» **What you will do**
Copy the first line of the material below and every later line through the line containing "else map_Forall (fun", without any other output.
Segment Start: Exercise materials
(** [Channel.Reader] drained by [io.ReadAll]: the concatenated frame data; a
    missing frame panics. *)
Definition Reader (ch : Channel) : res bytes :=
  foldr (fun i rest =>
    match ch_inputs ch !! i with
    | None => Err (GoPanic "dev error in channel.Reader. Must be called after the channel is ready.")
    | Some frame => data ← rest; Ok (Data frame ++ data)
    end) (Ok []) (frame_numbers ch).

(** ** Specification *)

(** The memory the buffered frames stand for. *)
Definition inputs_size (inputs : gmap Z Frame) : Z :=
  map_fold (fun _ f acc => frameSize f + acc) 0 inputs.

(** What every reachable channel satisfies. [ch_size] is the exact sum until a
    closing frame pruned, and a lower bound of it ever after. *)
Record channel_inv (ch : Channel) : Prop := {
  inv_keys : map_Forall (fun i f => FrameNumber f = i /\ frame_wf f /\ ID f = ch_id ch) (ch_inputs ch);
  inv_highest : map_Forall (fun i _ => i <= ch_highestFrameNumber ch) (ch_inputs ch);
  inv_closed : if ch_closed ch
    then map_Forall (fun i _ => i <= ch_endFrameNumber ch) (ch_inputs ch) /\
         is_Some (ch_inputs ch !! ch_endFrameNumber ch)
    else map_Forall (fun _ f => IsLast f = false) (ch_inputs ch);
  inv_size : 0 <= ch_size ch <= inputs_size (ch_inputs ch);
  inv_size_open : ch_closed ch = false -> ch_size ch = inputs_size (ch_inputs ch);
  inv_end : is_u16 (ch_endFrameNumber ch);
}.

(** The frames a batcher cuts a channel into: numbered 0, 1, ..., the last one
    and only the last one marked. *)
Definition frames_of (id : ChannelID) (parts : list bytes) : list Frame :=
  imap (fun i d => mkFrame id (Z.of_nat i) d (bool_decide (S i = length parts))) parts.

Definition ingest (ch : Channel) (fs : list (Frame * L1BlockRef)) : Channel :=
  fold_left (fun ch p => fst (AddFrame ch p.1 p.2)) fs ch.

(** ** Sizes *)

Lemma frameSize_exact f : frame_wf f -> frameSize f = blen (Data f) + frameOverhead.
Proof.
  intros (_ & _ & _ & H). unfold frameSize, frameOverhead, MaxFrameLen, blen in *. ulia.
Qed.

Lemma frameSize_bounds f : frame_wf f -> 200 <= frameSize f <= 1000200.
Proof.
  intros H. rewrite frameSize_exact by done. destruct H as (_ & _ & _ & H).
  unfold MaxFrameLen, frameOverhead, blen in *. lia.
Qed.

Lemma inputs_size_empty : inputs_size ∅ = 0.
Proof. apply map_fold_empty. Qed.

Lemma inputs_size_insert m i f : m !! i = None -> inputs_size (<[i := f]> m) = frameSize f + inputs_size m.
Proof. intros. unfold inputs_size. rewrite map_fold_insert_L; [done|intros; lia|done]. Qed.

Lemma inputs_size_list m : inputs_size m = foldr (fun p acc => frameSize p.2 + acc) 0 (map_to_list m).
Proof. unfold inputs_size. rewrite map_fold_foldr. by apply foldr_ext; [intros []| |]. Qed.

Lemma inputs_size_bounds (m : gmap Z Frame) : map_Forall (fun _ f => frame_wf f) m ->
  0 <= inputs_size m <= Z.of_nat (size m) * 1000200.
Proof.
  induction m as [|i f m Hi IH] using map_ind; intros H.
  - rewrite inputs_size_empty, map_size_empty. lia.
  - apply map_Forall_insert in H as [Hf Hm]; [|done].
    rewrite inputs_size_insert, map_size_insert_None by done.
    specialize (IH Hm). pose proof (frameSize_bounds f Hf). lia.
Qed.

Lemma inputs_size_filter_le P `{forall x : Z * Frame, Decision (P x)} (m : gmap Z Frame) :
  map_Forall (fun _ f => frame_wf f) m -> inputs_size (filter P m) <= inputs_size m.
Proof.
  induction m as [|i f m Hi IH] using map_ind; intros Hm.
  - rewrite map_filter_empty. lia.
  - apply map_Forall_insert in Hm as [Hf Hm]; [|done]. specialize (IH Hm).
    pose proof (frameSize_bounds f Hf).
    rewrite (inputs_size_insert m) by done. destruct (decide (P (i, f))).
    + rewrite map_filter_insert_True by done.
      rewrite inputs_size_insert by (rewrite map_lookup_filter_None; auto). lia.
    + rewrite map_filter_insert_False, delete_id by done. lia.
Qed.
Segment End: Exercise materials
» **Your solution**
(** [Channel.Reader] drained by [io.ReadAll]: the concatenated frame data; a
    missing frame panics. *)
Definition Reader (ch : Channel) : res bytes :=
  foldr (fun i rest =>
    match ch_inputs ch !! i with
    | None => Err (GoPanic "dev error in channel.Reader. Must be called after the channel is ready.")
    | Some frame => data ← rest; Ok (Data frame ++ data)
    end) (Ok []) (frame_numbers ch).

(** ** Specification *)

(** The memory the buffered frames stand for. *)
Definition inputs_size (inputs : gmap Z Frame) : Z :=
  map_fold (fun _ f acc => frameSize f + acc) 0 inputs.

(** What every reachable channel satisfies. [ch_size] is the exact sum until a
    closing frame pruned, and a lower bound of it ever after. *)
Record channel_inv (ch : Channel) : Prop := {
  inv_keys : map_Forall (fun i f => FrameNumber f = i /\ frame_wf f /\ ID f = ch_id ch) (ch_inputs ch);
  inv_highest : map_Forall (fun i _ => i <= ch_highestFrameNumber ch) (ch_inputs ch);
  inv_closed : if ch_closed ch
    then map_Forall (fun i _ => i <= ch_endFrameNumber ch) (ch_inputs ch) /\
         is_Some (ch_inputs ch !! ch_endFrameNumber ch)
    else map_Forall (fun _ f => IsLast f = false) (ch_inputs ch);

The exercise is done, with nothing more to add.